> _Task instructions_: Retype verbatim the lines of the listing, from the very first through the line with "(** [app.invoke(initial_state)]: the".
Record excerpts below:
Definition entry (initial : list Message) : config :=
  {| next := agent; messages := initial; invocations := 0 |}.

(** The step limit of a run. [build_workflow] compiles the graph without
    one and [ask] calls [app.invoke(initial_state)] without a
    configuration: the run is under the default [recursion_limit] of the
    LangGraph runtime. *)
Definition recursion_limit : nat := 25.

(** [app.invoke(initial_state)]: the input is merged into the empty
    channel and the graph runs from its entry point. The call returns the
    final history, raises what a node raised, or raises
    [GraphRecursionError] when the step limit is used up before [END]. *)
Definition invoke (initial : list Message) : result (list Message) :=
  match run_from recursion_limit (entry (add_messages [] initial)) with
  | Finished final => Ok final
  | Failed e => Raise e
  | Running _ => Raise (Exception "GraphRecursionError")
  end.

(** [c'] comes right after [c] in a run. *)
Definition steps_to (c c' : config) : Prop :=
  next c ≠ END ∧ superstep c = Ok c'.

(** The points a run from [c0] passes through. *)
Inductive reachable (c0 : config) : config → Prop :=
| reachable_start : reachable c0 c0
| reachable_step c c' : reachable c0 c → steps_to c c' → reachable c0 c'.

End Workflow.

(** A model that answers from a fixed list of responses, one for each
    invocation, and raises once the list is used up. Responses without
    identifier are message objects of their own. *)
Definition scripted (script : list Message) : LLM :=
  λ i _, match script !! i with
         | Some response => Ok response
         | None => Raise (Exception "StopIteration")
         end.

(** Every request of every assistant turn in [history] has a result message
    with its identifier later in [history]. *)
Definition resolved (history : list Message) : Prop :=
  ∀ i m tc, history !! i = Some m → tc ∈ tool_calls m →
    ∃ j body mid, i < j ∧ history !! j = Some (ToolMessage body (id tc) mid).

(** *** The session facade *)

(** A message as [ask] may find it in the final state: a message object
    (it has the attribute [content]), a plain [dict], or some other object
    with neither. *)
Inductive py_message : Type :=
| Structured (m : Message)
| Mapping (d : dict)
| Opaque.

(** The state dictionary [{"messages": [...]}]. *)
Abbreviation AgentState := (gmap string (list py_message)).

(** A computation that returns, raises, or has not ended ([None]). *)
Definition partial (A : Type) : Type := option (result A).

#[export] Instance partial_ret : MRet partial := fun A a => Some (Ok a).
#[export] Instance partial_bind : MBind partial := fun A B f m =>
  match m with
  | Some (Ok a) => f a
  | Some (Raise e) => Some (Raise e)
  | None => None
  end.

Definition try_partial {A} (body : partial A) (handler : exn → partial A) : partial A :=
  match body with
  | Some (Ok a) => Some (Ok a)
  | Some (Raise e) => handler e
  | None => None
  end.

(** A compiled workflow: [app.invoke]. *)
Definition App : Type := AgentState → partial AgentState.

(** The loop only takes message objects. *)
Definition as_message (m : py_message) : result Message :=
  match m with
  | Structured m => Ok m
  | Mapping _ | Opaque => Raise (Exception "ValueError")
  end.

(** [build_workflow()]: the compiled workflow as an [App]. *)
Definition build_workflow (llm_with_tools : LLM) (execute : ToolCall → string) : App :=
  λ initial_state,
    match dict_index initial_state "messages" ≫= mapM as_message with
    | Raise e => Some (Raise e)
    | Ok initial =>
        match invoke llm_with_tools execute initial with
        | Ok final => Some (Ok {[ "messages" := Structured <$> final ]})
        | Raise e => Some (Raise e)
        end
    end.

Definition no_answer : string := "Mi dispiace, non sono riuscito a generare una risposta.".
Definition generic_error : string :=
  "Mi dispiace, si è verificato un errore nel processare la tua domanda.".

(** [ask(question)], given what the call [self.build_workflow()] does: it
    returns an [App] (the one above, or the stand-in a test patches in) or
    it raises. *)
Definition ask (built : partial App) (question : string) : partial pyval :=
  try_partial
    (app ← built;
     let initial_state : AgentState :=
       {[ "messages" := [Structured (HumanMessage question None)] ]} in
     final_state ← app initial_state;
     final_messages ← Some (dict_index final_state "messages");
     match last final_messages with
     | Some (Structured last_message) => mret (PyStr (content last_message))
     | Some (Mapping last_message) =>
         match last_message !! "content" with
         | Some text => mret text
         | None => mret (PyStr no_answer)
         end
     | Some Opaque | None => mret (PyStr no_answer)
     end)
    (λ e, mret (PyStr generic_error)).

End Chatbot.

(** ** Stand-ins for the services, as the test-suite mocks them *)

Module Mocks.
Import GraphNodes Chatbot.

(** A grader whose verdict is always [score]. *)
Definition grader_says (score : string) : Grader :=
  {| grader_invoke := λ _, Ok {| binary_score := score |} |}.

(** A grader whose every invocation raises. *)
Definition grader_raises : Grader :=
  {| grader_invoke := λ _, Raise (Exception "Exception") |}.

(** A grader that judges a document pertinent exactly when its text is
    [wanted], and raises on the text [poison]. *)
Definition grader_on (wanted poison : string) : Grader :=
  {| grader_invoke := λ input,
       match input !! "document" with
       | Some (PyStr text) =>
           if String.eqb text poison then Raise (Exception "Exception")
           else Ok {| binary_score := if String.eqb text wanted then "yes" else "no" |}
       | _ => Ok {| binary_score := "no" |}
       end |}.

Definition vector_store_returning (docs : list Document) : VectorStore :=
  {| similarity_search := λ _ _, Ok docs |}.

Definition vector_store_raising : VectorStore :=
  {| similarity_search := λ _ _, Raise (Exception "Exception") |}.

Definition tavily_returning (answer : dict) : TavilyClient :=
  {| search := λ _ _ _, Ok answer |}.

Definition tavily_raising : TavilyClient :=
  {| search := λ _ _ _, Raise (Exception "Exception") |}.

Definition rewriter_returning (rewritten : string) : RewriterChain :=
  {| rewriter_invoke := λ _, Ok rewritten |}.

Definition graph_returning (records : list dict) : Neo4jGraph :=
  {| query := λ _ _, Ok records |}.

Definition graph_raising : Neo4jGraph :=
  {| query := λ _ _, Raise (Exception "Exception") |}.

Definition chain_returning (v : pyval) : GraphCypherQAChain :=
  {| chain_invoke := λ _, Ok v |}.

Definition chain_raising : GraphCypherQAChain :=
  {| chain_invoke := λ _, Raise (Exception "Exception") |}.

(** [test_hybrid_search_tool_with_graph_context] *)
Definition doc1 : Document :=
  {| page_content := PyStr "Test content"; metadata := {[ "id" := PyStr "doc1" ]} |}.

Definition related_record : dict :=
  {[ "document_name" := PyStr "Test Document";
     "related_entities" := PyList [PyStr "Entity1"];
     "entity_types" := PyList [PyStr "Type1"] ]}.

(** [test_structured_query_tool_fallback] *)
Definition entity_record : dict :=
  {[ "name" := PyStr "Test"; "type" := PyStr "Entity"; "description" := PyStr "Test entity" ]}.

(** [test_structured_query_tool_success]: what the mocked chain returns. *)
Definition chain_answer : pyval := PyDict {[ "result" := PyStr "Test result" ]}.

(** A model that requests the same tool at every invocation. *)
Definition search_call : ToolCall :=
  {| name := "hybrid_search_tool"; args := {[ "query" := PyStr "Test question" ]};
     id := "call_1" |}.


Definition no_results : ToolCall → string := λ _, "[]".

(** [test_adaptive_rag_workflow]: rewrite, search, then the final answer. *)
Definition adaptive_script : list Message :=
  [ AIMessage "" [ {| name := "rewrite_query_tool";
                      args := {[ "question" := PyStr "What are the rules?" ]};
                      id := "call_1" |} ] None;
    AIMessage "" [ {| name := "hybrid_search_tool";
                      args := {[ "query" := PyStr "Rewritten question about privacy regulations" ]};
                      id := "call_2" |} ] None;
    AIMessage "Final answer about privacy regulations" [] None ].

(** Thirteen searches, then the final answer. *)
Definition long_script : list Message :=
  replicate 13 (AIMessage "" [search_call] None) ++ [AIMessage "Final answer" [] None].

(** A model whose second response bears the identifier of its first: a
    search, then the final answer. *)
Definition replacing_script : list Message :=
  [ AIMessage "" [search_call] (Some "run-1");
    AIMessage "Final answer" [] (Some "run-1") ].

End Mocks.

(** ** Vocabulary of the statements *)

Module Predicates.
Import GraphNodes Chatbot.

(** What [grade_documents_tool] submits to the grader for document [d]. *)
Definition grader_input (question : string) (d : dict) : dict :=
  {[ "question" := PyStr question; "document" := doc_text d ]}.

(** [d] has text under [content] or [page_content]. *)
Definition has_text (d : dict) : Prop := truthy (doc_text d) = true.

(** The grader was asked about [d] and answered ['yes']. *)
Definition graded_pertinent (g : Grader) (question : string) (d : dict) : Prop :=
  has_text d ∧
  ∃ grade, grader_invoke g (grader_input question d) = Ok grade ∧ binary_score grade = "yes".

(** The grader was asked about [d] and raised. *)
Definition grading_raises (g : Grader) (question : string) (d : dict) : Prop :=
  has_text d ∧ ∃ e, grader_invoke g (grader_input question d) = Raise e.

(** The same two cases as a test that computes. *)
Definition keeps (g : Grader) (question : string) (d : dict) : bool :=
  truthy (doc_text d) &&
  match grader_invoke g (grader_input question d) with
  | Ok grade => String.eqb (binary_score grade) "yes"
  | Raise _ => true
  end.

(** The inputs of the two checks of [grade_answer_tool]. *)
Definition hallucination_input (context generation : string) : dict :=
  {[ "documents" := PyStr context; "generation" := PyStr generation ]}.
Definition usefulness_input (question generation : string) : dict :=
  {[ "question" := PyStr question; "generation" := PyStr generation ]}.

(** No field of the record holds a mapping. *)
Definition flat (record : dict) : Prop :=
  ∀ field d, record !! field ≠ Some (PyDict d).

(** The document identifier [enhance] looks up the graph with. *)
Definition doc_id_of (doc : Document) : pyval :=
  py_or (dict_get (metadata doc) "id" PyNone) (dict_get (metadata doc) "source" (PyStr "")).

(** The base output document of a match. *)
Definition base_doc (doc : Document) : dict :=
  {[ "content" := page_content doc; "metadata" := PyDict (metadata doc) ]}.

(** The related context the graph has for a match: the first record it
    answers for the match's identifier, if the match has one and the query
    answers at least one record. *)
Definition related_context (graph : option Neo4jGraph) (doc : Document) : option pyval :=
  match graph with
  | Some g =>
      if truthy (doc_id_of doc) then
        match query g related_query {[ "doc_id" := doc_id_of doc ]} with
        | Ok (first :: _) => Some (PyDict first)
        | Ok [] | Raise _ => None
        end
      else None
  | None => None
  end.

(** The output document of a match. *)
Definition enriched (graph : option Neo4jGraph) (doc : Document) : dict :=
  match related_context graph doc with
  | Some context => <[ "related_context" := context ]> (base_doc doc)
  | None => base_doc doc
  end.

(** The graph queries placed for a match. *)
Definition enrichment_calls (graph : option Neo4jGraph) (doc : Document) : list call :=
  match graph with
  | Some g =>
      if truthy (doc_id_of doc)
      then [GraphQuery related_query {[ "doc_id" := doc_id_of doc ]}]
      else []
  | None => []
  end.

(** The primary path of [structured_query_tool] raises: there is no chain
    to invoke, or its invocation raises. *)
Definition primary_raises (chain : option GraphCypherQAChain) (q : string) : Prop :=
  match chain with
  | Some c => ∃ e, chain_invoke c {[ "query" := PyStr q ]} = Raise e
  | None => True
  end.

(** A response that requests no tool. *)
Definition terminal (m : Message) : Prop := tool_calls m = [].

(** The message is new to the history: it bears no identifier, or one
    that no message of the history bears. *)
Definition fresh (history : list Message) (m : Message) : Prop :=
  ∀ i old, msg_id m = Some i → old ∈ history → msg_id old ≠ Some i.

(** The responses that bear an identifier bear pairwise different ones. *)
Definition distinct_ids (script : list Message) : Prop :=
  NoDup (omap msg_id script).

(** The identifiers in the history are those of the responses [used]. *)
Definition ids_from (used history : list Message) : Prop :=
  ∀ old i, old ∈ history → msg_id old = Some i → i ∈ omap msg_id used.



(** The history ends with a message that requests nothing and that the
    model cannot name: the question or the result of a tool. *)
Definition awaits_model (history : list Message) : Prop :=
  ∃ m, last history = Some m ∧ tool_calls m = [] ∧ msg_id m = None.


(** The state [ask] seeds the loop with. *)
Definition initial_state (question : string) : AgentState :=
  {[ "messages" := [Structured (HumanMessage question None)] ]}.

(** [ask] finds no content in the message: it is neither a message object
    nor a mapping with the key [content]. *)
Definition no_content (m : py_message) : Prop :=
  match m with
  | Structured _ => False
  | Mapping d => d !! "content" = None
  | Opaque => True
  end.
End of Record excerpts.
> _Response_:
Definition entry (initial : list Message) : config :=
  {| next := agent; messages := initial; invocations := 0 |}.

(** The step limit of a run. [build_workflow] compiles the graph without
    one and [ask] calls [app.invoke(initial_state)] without a
    configuration: the run is under the default [recursion_limit] of the
    LangGraph runtime. *)
Definition recursion_limit : nat := 25.

(** [app.invoke(initial_state)]: the input is merged into the empty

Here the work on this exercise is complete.